## ENTRIES SHOWN
• • •
(* ===== verification/TokenCategory.v ===== *)
(** * Token classification for editors ([src/syntax/token_category.c], [src/arche_syntax_tokens.c])

    The category of a token leaf, from its kind and from the kind of the node that contains it, and
    the listing of the classified leaves of a tree. *)

From S2P Require Import Prelude Lexer SyntaxTree ParserCore ParserSteps Parser ParserFacts SyntaxView SyntaxViewFacts.

(** ** Definitions *)

Definition ident_role (parent : SyntaxNodeKind) : string :=
  match parent with
  | SN_TYPE_REF | SN_TYPE_ARRAY | SN_TYPE_SHAPED_ARRAY | SN_TYPE_TUPLE | SN_TYPE_HANDLE | SN_ALLOC_TYPE
  | SN_TYPE_DEF_NAME => "type"
  | SN_FUNC_DEF_NAME | SN_CALLEE_NAME => "function"
  | SN_FIELD_NAME => "property"
  | SN_PARAM_NAME => "parameter"
  | _ => "variable"
  end.

Definition arche_token_category (kind : TokenKind) (parent : SyntaxNodeKind) : option string :=
  match kind with
  | TOK_ARCHETYPE | TOK_PROC | TOK_MAP | TOK_SYSTEM | TOK_QUERY | TOK_FUNC | TOK_LET | TOK_FOR | TOK_IF
  | TOK_ELSE | TOK_IN | TOK_BREAK | TOK_CONTINUE | TOK_MOVE | TOK_OWN | TOK_COPY | TOK_ALIAS | TOK_RETURN
  | TOK_USE | TOK_EACH_FIELD | TOK_HASH_MODULE | TOK_HASH_FILE | TOK_HASH_FOREIGN | TOK_HASH_LINK
  | TOK_HASH_CFLAGS | TOK_HASH_RUN | TOK_RUN | TOK_ENUM | TOK_MATCH | TOK_POLICY =>
      Some "keyword"%string
  | TOK_NUMBER => Some "number"%string
  | TOK_STRING | TOK_CHAR_LIT => Some "string"%string
  | TOK_COMMENT => Some "comment"%string
  | TOK_IDENT => Some (ident_role parent)
  | TOK_EQ | TOK_PLUS_EQ | TOK_MINUS_EQ | TOK_STAR_EQ | TOK_SLASH_EQ | TOK_PERCENT_EQ | TOK_PLUS | TOK_MINUS
  | TOK_STAR | TOK_SLASH | TOK_PERCENT | TOK_EQ_EQ | TOK_BANG_EQ | TOK_LT | TOK_GT | TOK_LT_EQ | TOK_GT_EQ
  | TOK_ARROW | TOK_BANG | TOK_QUESTION | TOK_AT | TOK_AMP_AMP | TOK_PIPE_PIPE | TOK_PIPE_GT =>
      Some "operator"%string
  | TOK_LPAREN | TOK_RPAREN | TOK_LBRACE | TOK_RBRACE | TOK_LBRACKET | TOK_RBRACKET | TOK_COMMA | TOK_DOT
  | TOK_DOTDOTDOT | TOK_COLON | TOK_SEMI =>
      Some "punctuation"%string
  | TOK_EOF | TOK_ERROR | TOK_HASH => None
  end.

(** The classified leaves of a node, in source order. *)
Fixpoint walk (e : SyntaxElem) : list (Leaf * string) :=
  match e with
  | SE_TOKEN _ => []
  | SE_NODE k _ _ _ cs =>
      flat_map (fun e' =>
        match e' with
        | SE_NODE _ _ _ _ _ => walk e'
        | SE_TOKEN l => match arche_token_category (lf_kind l) k with Some cat => [(l, cat)] | None => [] end
        end) cs
  end.

(** The line printed for a leaf. *)
Definition token_line (p : Leaf * string) : cstr :=
  show_int (lf_offset (fst p)) ++ " "%char :: show_int (lf_length (fst p)) ++ " "%char ::
  show_int (lf_line (fst p)) ++ " "%char :: show_int (lf_column (fst p)) ++ " "%char :: lit (snd p) ++ [NL].

Definition syntax_tokens (src : cstr) : option cstr :=
  option_map (fun res => flat_map token_line (walk (pr_syntax_root res))) (parse_source src 0).

(** ** Theorems *)

Definition highlighted (l : Leaf) : bool := negb (TokenKind_beq (lf_kind l) TOK_HASH).

Lemma category_some k parent :
  k <> TOK_EOF -> k <> TOK_ERROR -> k <> TOK_HASH -> exists cat, arche_token_category k parent = Some cat.
Proof. destruct k; try contradiction; cbn; eauto. Qed.

Lemma walk_leaves e :
  Forall leaf_ok (leaves e) ->
  match e with SE_TOKEN _ => True | _ => map fst (walk e) = filter highlighted (leaves e) end.
Proof.
  induction e as [l|k i o n cs IH] using syntax_elem_ind; intros Hl; [exact Logic.I|]. cbn in Hl |- *.
  induction IH as [|e cs He _ IH]; [reflexivity|]. cbn in Hl |- *. apply Forall_app in Hl as [Hl1 Hl2].
  rewrite map_app, filter_app, IH by assumption. f_equal. destruct e as [l|]; [|now apply He].
  apply Forall_inv in Hl1. destruct Hl1 as (_ & H1 & H2). cbn. unfold highlighted.
  destruct (TokenKind_beq (lf_kind l) TOK_HASH) eqn:E; cbn.
  - apply kind_beq_eq in E. now rewrite E.
  - apply kind_beq_neq in E. now destruct (category_some _ k H1 H2 E) as [cat ->].
Qed.

(** C39: the highlighter covers the source: of a parsed tree it lists, in source order and without
    overlap, every leaf but the bare hash signs, each exactly once, whatever node it stands in. *)
Theorem highlighter_complete src g res :
  ~ In NUL src -> (Z.of_nat (List.length src) < 2 ^ 32)%Z -> parse_source src g = Some res ->
  map fst (walk (pr_syntax_root res)) = filter highlighted (leaves (pr_syntax_root res)) /\
  in_order 0 (leaves (pr_syntax_root res)) (Z.of_nat (List.length src)).
Proof.
  intros Hn Hl H. destruct (parse_shape _ _ _ Hn Hl H) as [(n & En) Ho _ Hk]. split; [|exact Ho].
  apply walk_leaves in Hk. destruct (pr_syntax_root res); [discriminate|exact Hk].
Qed.

Definition colored : cstr := lit "f :: proc() { x = g(y) + 1; } # // end".

Lemma highlighter_complete_witness :
  exists res, parse_source colored 0 = Some res /\
    map fst (walk (pr_syntax_root res)) = filter highlighted (leaves (pr_syntax_root res)) /\
    in_order 0 (leaves (pr_syntax_root res)) (Z.of_nat (List.length colored)).
Proof.
  assert (H : exists res, parse_source colored 0 = Some res) by (eexists; vm_compute; reflexivity).
  destruct H as [res H]. exists res. split; [exact H|].
  apply (highlighter_complete colored 0); [vm_compute; intuition discriminate|vm_compute; reflexivity|exact H].
Defined.
(* ===== verification/Doctest.v ===== *)
(** * Doc tests: extraction of the examples ([src/doctest/doctest_extract.c], [src/doctest/doctest_extract.h])

    Fenced blocks of doc comments and of Markdown files. A [(pointer, length)] slice is its text. The
    result [None] of [doctest_extract] is a read through a null pointer; running out of memory is left
    out. Running the examples ([src/doctest/doctest_run.c]) is not modelled. *)

From S2P Require Import Prelude Lexer SyntaxTree SyntaxView.

(** ** Data *)

Definition DOCTEST_NORMAL : Z := 0.
Definition DOCTEST_NO_RUN : Z := Z.shiftl 1 0.
Definition DOCTEST_COMPILE_FAIL : Z := Z.shiftl 1 1.
Definition DOCTEST_SHOULD_PANIC : Z := Z.shiftl 1 2.
Definition DOCTEST_IGNORE : Z := Z.shiftl 1 3.

Record DoctestExample : Type := mkExample {
  ex_code : cstr;
  ex_decl_name : cstr;
  ex_src_line : Z;
  ex_has_main : bool;
  ex_flags : Z
}.

Definition MAX_DOC_LINES : nat := 512.

(** A doc line with its line in the source. *)
Definition Line : Type := SynText * Z.

(** A null slice has length 0. *)
Definition text_of (t : SynText) : cstr := match t with Some s => s | None => [] end.

(** ** Fences *)

Definition TAB : ascii := "009"%char.
Definition CR : ascii := "013"%char.
Definition TICK : ascii := "096"%char.
Definition COMMA : ascii := ","%char.

Fixpoint drop_while (p : ascii -> bool) (s : cstr) : cstr :=
  match s with
  | c :: r => if p c then drop_while p r else s
  | [] => []
  end.

Fixpoint take_until (stop : ascii) (s : cstr) : cstr * cstr :=
  match s with
  | c :: r => if Ascii.eqb c stop then ([], s) else let (a, b) := take_until stop r in (c :: a, b)
  | [] => ([], [])
  end.

Definition is_space_tab (c : ascii) : bool := Ascii.eqb c " " || Ascii.eqb c TAB.

Definition trim (s : cstr) : cstr :=
  rev (drop_while (fun c => is_space_tab c || Ascii.eqb c CR) (rev (drop_while is_space_tab s))).

Definition slice_eq (s : cstr) (word : string) : bool := cstr_eqb s (lit word).

Definition flag_of (tok : cstr) : Z :=
  if slice_eq tok "no_run" then DOCTEST_NO_RUN
  else if slice_eq tok "compile_fail" then DOCTEST_COMPILE_FAIL
  else if slice_eq tok "should_panic" then DOCTEST_SHOULD_PANIC
  else if slice_eq tok "ignore" then DOCTEST_IGNORE
  else 0%Z.

(** The loop over the flags; every round takes a comma, so the length of the text is fuel enough. *)
Fixpoint parse_flags (fuel : nat) (info : cstr) (f : Z) : Z :=
  match fuel, info with
  | S fuel', c :: r =>
      let (tok, rest) := take_until COMMA (if Ascii.eqb c COMMA then r else info) in
      parse_flags fuel' rest (Z.lor f (flag_of (trim tok)))
  | _, _ => f
  end.

Definition three_ticks : cstr := [TICK; TICK; TICK].

(** The flags of an opening fence; [None] is the result 0. *)
Definition parse_fence_open (s : cstr) : option Z :=
  match trim s with
  | a :: b :: c :: t =>
      if negb (Ascii.eqb a TICK) || negb (Ascii.eqb b TICK) || negb (Ascii.eqb c TICK) then None
      else
        let info := trim t in
        let (first, rest) := take_until COMMA info in
        if slice_eq (trim first) "arche" then Some (parse_flags (List.length rest) rest 0) else None
  | _ => None
  end.

Definition is_fence_close (s : cstr) : bool := cstr_eqb (trim s) three_ticks.

(** ** Examples *)

(** [strncmp(q, word, strlen(word)) == 0] *)
Fixpoint has_prefix (word s : cstr) : bool :=
  match word, s with
  | [], _ => true
  | a :: w, b :: t => Ascii.eqb a b && has_prefix w t
  | _ :: _, [] => false
  end.

Definition is_entry (q : cstr) : bool :=
  has_prefix (lit "main :: proc") q || has_prefix (lit "main::proc") q || has_prefix (lit "#run") q.

(** The outer loop and its advance to the next line as one walk: [at_line] says that a line starts
    here. *)
Fixpoint has_main_from (at_line : bool) (p : cstr) : bool :=
  match p with
  | [] => false
  | c :: r => (at_line && is_entry (drop_while is_space_tab p)) || has_main_from (Ascii.eqb c NL) r
  end.

Definition code_has_main (code : cstr) : bool := has_main_from true code.

(** The lines before the closing fence and those after it. *)
Fixpoint find_close (lines : list Line) : option (list Line * list Line) :=
  match lines with
  | [] => None
  | l :: ls =>
      if is_fence_close (text_of (fst l)) then Some ([], ls)
      else match find_close ls with Some (body, rest) => Some (l :: body, rest) | None => None end
  end.

Definition join_lines (body : list Line) : cstr := flat_map (fun l => text_of (fst l) ++ [NL]) body.

Definition examples_push (code name : cstr) (src_line : Z) (has_main : bool) (flags : Z) : DoctestExample :=
  mkExample code name src_line has_main flags.

(** Every round takes a line, so the number of lines is fuel enough. *)
Fixpoint scan_fences (fuel : nat) (lines : list Line) (name : cstr) : list DoctestExample :=
  match fuel, lines with
  | S f, l :: ls =>
      match parse_fence_open (text_of (fst l)) with
      | None => scan_fences f ls name
      | Some flags =>
          match find_close ls with
          | None => []
          | Some (body, rest) =>
              let code := join_lines body in
              examples_push code name (snd l) (code_has_main code) flags :: scan_fences f rest name
          end
      end
  | _, _ => []
  end.

(** The name in a buffer of [bufsz] bytes. *)
Definition decl_name_of (src : cstr) (decl : SyntaxNode) (bufsz : nat) : cstr :=
  let n := match sv_child decl SN_FUNC_DEF_NAME with
           | Some n => Some n
           | None => sv_child decl SN_TYPE_DEF_NAME
           end in
  let t := match sv_text src n with Some t => Some t | None => sv_token src decl TOK_IDENT end in
  match firstn (bufsz - 1) (text_of t) with
  | [] => lit "item"
  | name => name
  end.

(** A [for] loop that collects examples; [None] stops it. *)
Fixpoint for_each (body : nat -> option (list DoctestExample)) (ixs : list nat) : option (list DoctestExample) :=
  match ixs with
  | [] => Some []
  | i :: ixs' =>
      match body i with
      | None => None
      | Some a => match for_each body ixs' with Some b => Some (a ++ b) | None => None end
      end
  end.

Definition is_decl_kind (k : SyntaxNodeKind) : bool :=
  negb ((kind_value k <? kind_value SN_WORLD_DECL) || (kind_value SN_USE_DECL <? kind_value k)).

(** The body of the inner loop. *)
Definition decl_examples (src : cstr) (rv decl : SyntaxNode) : list DoctestExample :=
  if negb (is_decl_kind (nd_kind decl)) then []
  else
    match sv_decl_doc_lines src (Some rv) (Some decl) MAX_DOC_LINES with
    | [] => []
    | lines => scan_fences (List.length lines) lines (decl_name_of src decl 256)
    end.

Definition doctest_extract (src : cstr) (root : SyntaxView) : option (list DoctestExample) :=
  match root with
  | None => Some []
  | Some rv =>
      for_each (fun i =>
        match sv_node_at rv i with
        | None => None
        | Some top =>
            let is_region := SyntaxNodeKind_beq (nd_kind top) SN_REGION in
            let inner := if is_region then sv_node_count top else 1 in
            for_each (fun j =>
              match (if is_region then sv_node_at top j else Some top) with
              | None => None
              | Some decl => Some (decl_examples src rv decl)
              end) (seq 0 inner)
        end) (seq 0 (sv_node_count rv))
  end.

(** ** Markdown *)

(** The text up to each newline, and the text after the last one. *)
Fixpoint md_lines (p : cstr) : list cstr :=
  match p with
  | [] => [[]]
  | c :: r =>
      if Ascii.eqb c NL then [] :: md_lines r
      else match md_lines r with l :: ls => (c :: l) :: ls | [] => [[c]] end
  end.

(** The lines with their numbers, from [lineno]. *)
Fixpoint number_lines (lineno : Z) (ls : list cstr) : list Line :=
  match ls with [] => [] | l :: ls' => (Some l, lineno) :: number_lines (lineno + 1) ls' end.

Definition doctest_extract_markdown (src : cstr) : list DoctestExample :=
  let lines := number_lines 1 (md_lines src) in
  scan_fences (List.length lines) lines (lit "doc").
(** [b'] extends [b], and the operation keeps [tight] when the result's size is below 2^63. *)
Definition extends_tight (b b' : WasmBuf) : Prop :=
  (wb_len b <= wb_len b')%Z /\ ((wb_len b' < 2 ^ 63)%Z -> tight b -> tight b').

Lemma extends_refl b : extends_tight b b.
Proof. split; [lia|auto]. Qed.

Lemma extends_trans a b c : extends_tight a b -> extends_tight b c -> extends_tight a c.
Proof. intros [L1 T1] [L2 T2]. split; [lia|]. intros H Ta. apply T2; [assumption|]. apply T1; [lia|assumption]. Qed.

Lemma grow_bounds fuel cap need :
  (0 < cap)%Z -> (need <= cap * 2 ^ Z.of_nat fuel)%Z ->
  (need <= grow fuel cap need)%Z /\ (grow fuel cap need <= Z.max cap (2 * need))%Z.
Proof.
  revert cap; induction fuel as [|f IH]; intros cap Hc Hn; cbn [grow]; [cbn in Hn; lia|].
  destruct (Z.ltb_spec cap need); [|lia]. rewrite Nat2Z.inj_succ, Z.pow_succ_r in Hn by lia.
  destruct (IH (cap * 2)%Z); lia.
Qed.

Lemma reserve_tight b n :
  tight b -> (1 <= n)%Z -> (wb_len b + n < 2 ^ 63)%Z ->
  (wb_len b + n <= wb_cap (wb_reserve b n) <= Z.max 64 (2 * (wb_len b + n)))%Z.
Proof.
  unfold tight. intros Ht Hn Hs. unfold wb_reserve.
  destruct (Z.leb_spec (wb_len b + n) (wb_cap b)); [lia|]. cbn [wb_cap].
  assert (0 <= wb_len b)%Z by (unfold wb_len; lia).
  set (c := if (wb_cap b =? 0)%Z then 64%Z else (wb_cap b * 2)%Z).
  assert (Hc : (0 < c <= Z.max 64 (2 * (wb_len b + n)))%Z) by (unfold c; destruct (Z.eqb_spec (wb_cap b) 0); lia).
  destruct (grow_bounds 64 c (wb_len b + n)); [lia|cbn; lia|lia].
Qed.

(** One reservation followed by a write of the reserved size. *)
Lemma write_extends b b' n :
  (1 <= n)%Z -> wb_len b' = (wb_len b + n)%Z -> wb_cap b' = wb_cap (wb_reserve b n) -> extends_tight b b'.
Proof.
  intros Hn Hl Hc. split; [lia|]. intros Hs Ht. unfold tight. rewrite Hc, Hl in *. now apply reserve_tight.
Qed.

Lemma byte_extends b v : extends_tight b (wb_byte b v).
Proof.
  apply (write_extends _ _ 1); [lia| |reflexivity]. unfold wb_len. rewrite byte_data, length_app. cbn. lia.
Qed.

Lemma bytes_extends b p : extends_tight b (wb_bytes b p).
Proof.
  destruct p as [|x p]; [apply extends_refl|]. apply (write_extends _ _ (len (x :: p))); [unfold len; cbn; lia| |reflexivity].
  unfold wb_len. rewrite bytes_data, length_app. unfold len. lia.
Qed.

Lemma u_loop_extends fuel b v : extends_tight b (wb_u_loop fuel b v).
Proof.
  revert b v; induction fuel as [|f IH]; intros b v; cbn [wb_u_loop]; [apply extends_refl|].
  case_if; [apply byte_extends|]. eapply extends_trans; [apply byte_extends|apply IH].
Qed.

Lemma i_loop_extends fuel b v : extends_tight b (wb_i_loop fuel b v).
Proof.
  revert b v; induction fuel as [|f IH]; intros b v; cbn [wb_i_loop]; [apply extends_refl|].
  case_if; [apply byte_extends|]. eapply extends_trans; [apply byte_extends|apply IH].
Qed.

Lemma step_extends b o : extends_tight b (buf_step b o).
Proof.
  destruct o; cbn [buf_step];
    [apply byte_extends|apply bytes_extends|apply u_loop_extends|apply i_loop_extends|].
  eapply extends_trans; [apply u_loop_extends|apply bytes_extends].
Qed.

(** ** Claims *)

(** C19: The serialized module is a valid image of what was built: for every sequence of builder calls
    ([wm_type], [wm_import_func], [wm_func], [wm_global_i32], the exports, [wm_code], [wm_data],
    [wm_memory], [wm_start], in any order), the bytes [wm_finish] writes, when their number is a
    [size_t], decode by the format's rules - magic and version, sections in strictly increasing order,
    each filled exactly by its entries - to precisely the entries added, in the order they were added. *)
Theorem wasm_module_roundtrip m a :
  build m a -> (wb_len (wm_finish m) < 2 ^ 64)%Z -> decode_module (wb_data (wm_finish m)) = Some a.
Proof. exact (finish_decodes m a). Qed.

Definition demo_module : WasmModule :=
  let m := snd (wm_type wm_init [WT_I32; WT_I32]%Z [WT_I32]) in
  let m := snd (wm_import_func m (lit "print") 0) in
  let m := snd (wm_func m 0) in
  let m := wm_code m [(2, WT_I32)]%Z [32; 0; 11]%Z in
  let m := wm_export m (lit "main") WK_FUNC 1 in
  let m := snd (wm_global_i32 m true (-65)) in
  let m := wm_data m 70000 [104; 105]%Z in
  wm_start (wm_memory m 2) 1.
• • •
## TASK DETAILS
From the top of the listing above, restate each line word for word up to and including the line with "TOK_LT_EQ | TOK_GT_EQ"; add nothing else.

## SOLUTION TO THE PROBLEM
(* ===== verification/TokenCategory.v ===== *)
(** * Token classification for editors ([src/syntax/token_category.c], [src/arche_syntax_tokens.c])

    The category of a token leaf, from its kind and from the kind of the node that contains it, and
    the listing of the classified leaves of a tree. *)

From S2P Require Import Prelude Lexer SyntaxTree ParserCore ParserSteps Parser ParserFacts SyntaxView SyntaxViewFacts.

(** ** Definitions *)

Definition ident_role (parent : SyntaxNodeKind) : string :=
  match parent with
  | SN_TYPE_REF | SN_TYPE_ARRAY | SN_TYPE_SHAPED_ARRAY | SN_TYPE_TUPLE | SN_TYPE_HANDLE | SN_ALLOC_TYPE
  | SN_TYPE_DEF_NAME => "type"
  | SN_FUNC_DEF_NAME | SN_CALLEE_NAME => "function"
  | SN_FIELD_NAME => "property"
  | SN_PARAM_NAME => "parameter"
  | _ => "variable"
  end.

Definition arche_token_category (kind : TokenKind) (parent : SyntaxNodeKind) : option string :=
  match kind with
  | TOK_ARCHETYPE | TOK_PROC | TOK_MAP | TOK_SYSTEM | TOK_QUERY | TOK_FUNC | TOK_LET | TOK_FOR | TOK_IF
  | TOK_ELSE | TOK_IN | TOK_BREAK | TOK_CONTINUE | TOK_MOVE | TOK_OWN | TOK_COPY | TOK_ALIAS | TOK_RETURN
  | TOK_USE | TOK_EACH_FIELD | TOK_HASH_MODULE | TOK_HASH_FILE | TOK_HASH_FOREIGN | TOK_HASH_LINK
  | TOK_HASH_CFLAGS | TOK_HASH_RUN | TOK_RUN | TOK_ENUM | TOK_MATCH | TOK_POLICY =>
      Some "keyword"%string
  | TOK_NUMBER => Some "number"%string
  | TOK_STRING | TOK_CHAR_LIT => Some "string"%string
  | TOK_COMMENT => Some "comment"%string
  | TOK_IDENT => Some (ident_role parent)
  | TOK_EQ | TOK_PLUS_EQ | TOK_MINUS_EQ | TOK_STAR_EQ | TOK_SLASH_EQ | TOK_PERCENT_EQ | TOK_PLUS | TOK_MINUS
  | TOK_STAR | TOK_SLASH | TOK_PERCENT | TOK_EQ_EQ | TOK_BANG_EQ | TOK_LT | TOK_GT | TOK_LT_EQ | TOK_GT_EQ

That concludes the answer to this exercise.